S-8 POS 1 d138457ds8pos.htm POST-EFFECTIVE AMENDMENT NO.1 TO FORM S-8 Post-Effective Amendment No.1 to Form S-8

As filed with the Securities and Exchange Commission on February 10, 2016

Registration No. 33-98186

Registration No. 333-65757

 

 

 

UNITED STATES SECURITIES AND EXCHANGE COMMISSION

Washington, D.C. 20549

 

 

Post-Effective Amendment No. 1 to Form S-8 Registration No. 33-98186

Post-Effective Amendment No. 1 to Form S-8 Registration No. 333-65757

 

 

REGISTRATION STATEMENT

UNDER

THE SECURITIES ACT OF 1933

 

 

Scholastic Corporation

(Exact name of registrant as specified in its charter)

 

Delaware   13-3385513

(State or other jurisdiction of

incorporation or organization)

  (IRS Employer Identification No.)
557 Broadway, New York, New York   10012
(Address of Principal Executive Offices)   (Zip Code)

 

 

SCHOLASTIC CORPORATION 1995 STOCK OPTION PLAN

(Full title of the plan)

Andrew S. Hedden, Esq.

Senior Vice President, General Counsel and Secretary

Scholastic Corporation

557 Broadway

New York, New York 10012

(Name and address of agent for service)

(212) 343-6100

(Telephone number, including area code, of agent for service)

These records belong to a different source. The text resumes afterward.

(** * fastestimator.util.traceability_util

    A shallow embedding of the traceability utilities: the reverse stack
    machine [_parse_instructions] which turns the bytecode of a lambda into
    an expression value, the renderer [_trace_value], and the class
    decorator [traceable] with the [init], [fe_summary] and [fe_state]
    functions it installs. *)

From stdpp Require Import gmap strings list pretty.

Local Open Scope Z_scope.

Indicate by check mark whether the registrant is a large accelerated filer, an accelerated filer, a non-accelerated filer, or a smaller reporting company. See the definitions of “large accelerated filer,” “accelerated filer” and “smaller reporting company” in Rule 12b-2 of the Exchange Act.

 

Large accelerated filer   þ   Accelerated filer   ¨
Non-accelerated filer   ¨  (Do not check if a smaller reporting company)   Smaller reporting company   ¨

 

 

 


DEREGISTRATION OF SECURITIES

This Post-Effective Amendment No. 1 relates to (i) the Registration Statement on Form S-8 (Registration No. 33-98186) filed by the Registrant with the Securities and Exchange Commission (the “SEC”) on October 16, 1995 (the “1995 Registration Statement”) pertaining to the registration of 4,000,000 shares (as adjusted to reflect the 100% stock dividend in the form of a two-for-one stock split paid on January 16, 2001 (the “Stock Split”)) of the Registrant’s common stock, par value $.01 per share, issuable under the 1995 Stock Option Plan (the “Plan”); and (ii) the Registration Statement on Form S-8 (Registration No. 333-65757) filed by the Registrant with the SEC on October 16, 1998 (the “1998 Registration Statement”) registering an additional 3,000,000 shares (as adjusted to reflect the Stock Split) of common stock issuable under the Plan. The Registrant is filing this Post-Effective Amendment No. 1 to 1995 Registration Statement and the 1998 Registration Statement (collectively, the “Plan Registration Statements”) to deregister all shares of common stock that have not been sold or otherwise issued under the Plan.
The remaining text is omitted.